For plant-derived biofuel, solar energy is first transformed into chemical energy through photosynthesis. The chemical energy is then refined into a usable fuel. Currently, the process involved in creating biofuel from plant oils is expensive relative to the process of extracting and refining petroleum. It is possible, however, that the cost of processing a plant-derived biofuel could be reduced by maximizing the rate of growth of the plant source. Because algae is known to be one of the most efficient plants for converting solar energy into cell growth, it is of particular interest as a biofuel source. Importantly, the use of algae as a biofuel source presents no exceptional problems, i.e., biofuel can be processed from oil in algae as easily as from oils in land-based plants.
While algae transforms solar energy into chemical energy more efficiently than other plants, large-scale algae harvest operations do not optimize photoefficiency for algae in a cost effective manner. For instance, enclosed systems are expensive due to the energy costs invested in providing light energy to the algae. On the other hand, outdoor raceway systems offer poor access to light energy for most of their algae. Specifically, algae near the surface grow densely and block the solar energy from reaching algae deeper in the stream. Further, algae cells take 0.5 to 2 seconds to process photons of light. During this processing time, light energy that is absorbed by the algae cell is not converted to chemical energy. Dynamic mixing operations further complicate and increase costs.

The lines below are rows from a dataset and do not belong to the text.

(** The indices of an address in the page [v]. *)
Lemma index_of va v : v = va / 4096 → 0 ≤ va < 2 ^ 47 →
  PT_INDEX va = v mod 512 ∧ PD_INDEX va = (v / 512) mod 512 ∧ PDPT_INDEX va = (v / 512 / 512) mod 512 ∧
  PML4_INDEX va = v / 512 / 512 / 512.
Proof.
  intros -> Hv. unfold PT_INDEX, PD_INDEX, PDPT_INDEX, PML4_INDEX. rewrite !land_9, !Z.shiftr_div_pow2, !Z.div_div by lia.
  split_and!; [done..|]. change (4096 * 512 * 512 * 512) with (2 ^ 39). rewrite Z.mod_small; [done|].
  split; [apply Z.div_pos; lia|]. apply Z.div_lt_upper_bound; lia.
Qed.

Lemma lor_shift a n b : 0 ≤ n → 0 ≤ b < 2 ^ n → Z.lor (Z.shiftl a n) b = a * 2 ^ n + b.
Proof.
  intros Hn Hb. assert (Hz : Z.land (Z.shiftl a n) b = 0).
  { apply Z.bits_inj'. intros k Hk. rewrite Z.land_spec, Z.bits_0. destruct (decide (k < n)); [by rewrite Z.shiftl_spec_low|].
    assert (Z.testbit b k = false) as ->; [|apply andb_false_r]. rewrite <- (Z.mod_small b (2 ^ n)) by lia.
    apply Z.mod_pow2_bits_high. lia. }
  rewrite <- Z.lxor_lor, <- Z.add_nocarry_lxor by done. by rewrite Z.shiftl_mul_pow2.
Qed.

Lemma virt_of_page i4 i3 i2 i1 :
  0 ≤ i4 < 512 → 0 ≤ i3 < 512 → 0 ≤ i2 < 512 → 0 ≤ i1 < 512 →
  virt_of i4 i3 i2 i1 = (((i4 * 512 + i3) * 512 + i2) * 512 + i1) * 4096.
Proof.
  intros H4 H3 H2 H1. unfold virt_of. rewrite <- !Z.lor_assoc, (Z.shiftl_mul_pow2 i1) by lia.
  rewrite (lor_shift i2), (lor_shift i3), (lor_shift i4); try lia.
Qed.

(** ** Words of tables *)

Section tables.
Context {A S : Type} `{!Frames A} `{!BlockStore S}.
Implicit Types st : vm_st A S.

(** The page an address lies in. *)
Definition page_at (a : Z) : Z := a / 4096 * 4096.

Lemma page_at_in p a : p mod 4096 = 0 → page_at a = p ↔ p ≤ a < p + 4096.
Proof.
  intros Hp. unfold page_at. split; [intros <-; pose proof (Z.div_mod a 4096); pose proof (Z.mod_pos_bound a 4096); lia|].
  intros Ha. apply Z.div_exact in Hp; [|lia]. assert (a / 4096 = p / 4096) as ->; [|lia].
  symmetry. apply (Z.div_unique_pos _ _ _ (a - p)); lia.
Qed.

Lemma pt_get_set_eq t i e st : word64 e → pt_get t i (pt_set t i e st) = e.
Proof. intros He. unfold pt_get, pt_set. cbn. by apply load_store64_eq. Qed.

Lemma pt_get_set_ne t i e t' i' st :
  t mod 4096 = 0 → t' mod 4096 = 0 → 0 ≤ i < 512 → 0 ≤ i' < 512 → (t, i) ≠ (t', i') →
  pt_get t' i' (pt_set t i e st) = pt_get t' i' st.
Proof.
  intros Ht Ht' Hi Hi' Hne. unfold pt_get, pt_set. cbn. apply load_store64_ne.
  destruct (decide (t = t')) as [->|]; [assert (i ≠ i') by congruence; lia|].
  apply Z.div_exact in Ht, Ht'; lia.
Qed.
(* ===== verification/ProcMem.v ===== *)
(** * ProcMem: the memory system calls and the page fault handler

    The definitions of [syscall/sys_mm.c] and [ipc/shm.c]: the regions of a process,
    eager and demand-paged mappings, files in memory, shared memory, protection and
    page faults, over the page tables of [Vmm].

    A system call works on the current process [mm_proc]; [vfs_read] is the read
    of the file system and [yield] what other threads do while a long load yields.
    A descriptor is given as what the descriptor table holds for it: [None] for an
    empty slot, otherwise the node's index ([vfs_node_index]) and size.  [None] as a
    result is an access beyond the page allocator's tables. *)

From S2P Require Import Prelude KUtil AgentNs Bitmap Pmm Mem Bytes BlockStore Vmm.

Abbreviation MMAP_MAX_ENTRIES := 64%nat (only parsing).
Definition MMAP_MAX_PAGES : Z := 524288.
Definition USER_STACK_TOP : Z := 0x0000800000000000.
Definition MAX_SHM_REGIONS : Z := 16.

(** ** State *)

Record proc_mm := mk_proc_mm {
  pm_cr3 : Z;
  pm_mmap : list mmap_entry;
  pm_mmap_next : Z;
  pm_used_pages : Z;
  pm_rlimit : Z;
  pm_ns_id : Z
}.
#[export] Instance proc_mm_eta : Eta proc_mm := λ p,
  mk_proc_mm (pm_cr3 p) (pm_mmap p) (pm_mmap_next p) (pm_used_pages p) (pm_rlimit p) (pm_ns_id p).

Record shm_region := mk_shm { shm_key : Z; shm_phys_pages : list Z; shm_num_pages : Z; shm_ref_count : Z }.
#[export] Instance shm_region_eta : Eta shm_region := λ s,
  mk_shm (shm_key s) (shm_phys_pages s) (shm_num_pages s) (shm_ref_count s).
#[export] Instance shm_region_inhabited : Inhabited shm_region := populate (mk_shm (-1) (replicate 16 0) 0 0).

Record mm_st (A S : Type) := mk_mm_st { mm_proc : proc_mm; mm_shm : list shm_region; mm_vm : vm_st A S }.
Arguments mk_mm_st {A S} _ _ _.
Arguments mm_proc {A S} _.
Arguments mm_shm {A S} _.
Arguments mm_vm {A S} _.
#[export] Instance mm_st_eta A S : Eta (mm_st A S) := λ s, mk_mm_st (mm_proc s) (mm_shm s) (mm_vm s).

Definition shm_init (tbl : list shm_region) : list shm_region := (λ s, s <| shm_key := -1 |>) <$> tbl.

Section proc_mem.
Context {A S : Type} `{!Frames A} `{!BlockStore S}.
Context (vfs_read : Z → Z → Z → Z * list Z) (yield : vm_st A S → vm_st A S).
Implicit Types (v : vm_st A S) (st : mm_st A S).

Definition USER_RW : Z := Z.lor (Z.lor PTE_USER PTE_WRITABLE) PTE_NX.

Definition zero_bytes (page : Z) v : vm_st A S := v <| vm_mem := store_bytes (vm_mem v) page (replicate 4096 0) |>.
Definition mmap_slot (p : proc_mm) : option nat := find_idx (λ e, negb (me_used e)) (pm_mmap p).
Definition set_entry (i : nat) (f : mmap_entry → mmap_entry) (p : proc_mm) : proc_mm := p <| pm_mmap := alter f i (pm_mmap p) |>.
(** No memory was left for a table that the child needs. *)
Definition short G st : Prop := avail st = O ∧ ∃ l k, is_Some (G0 !! (P, l, k)) ∧ G !! (C, l, k) = None.

(** The clone has done the pages below [v]. *)
Record cinv (v : Z) G L st : Prop := {
  ci_tree : tree G L st;
  ci_excl : excl L;
  ci_other c u : c ≠ P → c ≠ C → L !! (c, u) = L0 !! (c, u);
  ci_parent u : L !! (P, u) = if decide (u < v) then cowed <$> L0 !! (P, u) else L0 !! (P, u);
  ci_child u : L !! (C, u) = (if decide (u < v) then child_pte <$> L0 !! (P, u) else None) ∨ (L !! (C, u) = None ∧ short G st);
  ci_nodes n : n.1.1 ≠ C → G !! n = G0 !! n;
  ci_cnodes l k : is_Some (G !! (C, l, k)) → is_Some (G0 !! (P, l, k));
  ci_croot : G !! (C, 4%nat, 0) = Some C;
  ci_data kv e : L0 !! kv = Some e → page_data st (pte_addr e) = page_data st0 (pte_addr e);
  ci_rest : same_rest st0 st;
  ci_refs kv e : L0 !! kv = Some e → refs st (pte_addr e) = refs st0 (pte_addr e) + Z.of_nat (maps (below v) (pte_addr e));
  ci_avail : (avail st + size G = avail st0 + size G0)%nat
}.

Lemma cinv_skip v v' G L st : cinv v G L st → v ≤ v' → (∀ u, v ≤ u < v' → L0 !! (P, u) = None) → cinv v' G L st.
Proof.
  intros I Hv Hn. assert (below v' = below v) as Hbe.
  { unfold below. apply map_filter_strong_ext_1. intros [c u] e. cbn. split; (intros [[-> Hu] H]; split; [|done]; split; [done|]); [|lia].
    destruct (decide (u < v)); [done|]. rewrite Hn in H by lia. done. }
  destruct I. split; try done.
  - intros u. rewrite ci_parent0. destruct (decide (u < v)), (decide (u < v')); try done; [lia|]. by rewrite Hn by lia.
  - intros u. destruct (ci_child0 u) as [->|]; [|by right]. left.
    destruct (decide (u < v)), (decide (u < v')); try done; [lia|]. by rewrite Hn by lia.
  - intros kv e H. rewrite Hbe. by apply (ci_refs0 kv).
Qed.

(** The pages that are mapped at the beginning stay mapped. *)
Lemma cinv_frame v G L st kv e : cinv v G L st → L0 !! kv = Some e → ∃ e', L !! kv = Some e' ∧ pte_addr e' = pte_addr e.
Proof.
  intros I H. destruct kv as [c u]. destruct (decide (c = P)) as [->|].
  - rewrite (ci_parent _ _ _ _ I), H. case_decide; [|by exists e]. exists (cowed e). split; [done|].
    destruct (tr_map _ _ _ T0 _ _ _ H) as (_ & _ & Hp & Hpr & Hu & _). by apply cowed_copy.
  - destruct (decide (c = C)) as [->|]; [by rewrite HCL in H|]. rewrite (ci_other _ _ _ _ I) by done. by exists e.
Qed.

Lemma below_succ v e f : L0 !! (P, v) = Some e → maps (below (v + 1)) f = ((if decide (pte_addr e = f) then 1 else 0) + maps (below v) f)%nat.
Proof.
  intros H. assert (below (v + 1) = <[(P, v) := e]> (below v)) as ->.
  { apply map_eq. intros [c u]. apply option_eq. intros e'. unfold below. rewrite lookup_insert_Some, !map_lookup_filter_Some. cbn.
    split.
    - intros [H' [-> Hu]]. destruct (decide (u = v)) as [->|]; [left; split; congruence|]. right. split; [congruence|]. split; [done|]. split; [done|lia].
    - intros [[[= <- <-] <-]|[_ [H' [-> Hu]]]]; (split; [done|split; [done|lia]]). }
  apply maps_insert. unfold below. apply map_lookup_filter_None. right. intros e' _ [_ ?]. cbn in *. lia.
Qed.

In light of the above, it is an object of the present invention to provide a system and method for optimizing photoefficiency for algae cells grown in a bioreactor. For this purpose, a number of systems have been developed, such as those disclosed in co-pending U.S. Patent application Ser. No. 11/549,532 for an invention entitled “Photosynthetic Oil Production in a Two-Stage Reactor,” co-pending U.S. Patent application Ser. No. 11/549,541 for an invention entitled “Photosynthetic Carbon Dioxide Sequestration and Pollution Abatement” and co-pending U.S. Patent application Ser. No. 11/549,561 for an invention entitled “Photosynthetic Oil Production with High Carbon Dioxide Utilization,” which are filed concurrently herewith and assigned to the same assignee as the present invention, and are hereby incorporated by reference. Another object of the present invention is to provide a system for growing algae in a fluid stream which causes algae cells to surface for predetermined intervals of time. Still another object of the present invention is to provide a system for growing algae cells moving in a fluid stream, and to utilize simple barriers to control the flow of the fluid stream. Another object of the present invention is to provide a bioreactor system for growing algae in a fluid stream that defines a flow path for sequential movement of the algae during cell growth to and from the surface of the fluid stream. Still another object of the present invention is to create von Karman vortices in a fluid stream of algae cells to sequentially flow algae cells to the surface to receive light energy for a predetermined interval of time. Yet another object of the present invention is to provide a system and method for producing algae with high photoefficiency that is simple to implement, easy to use, and comparatively cost effective.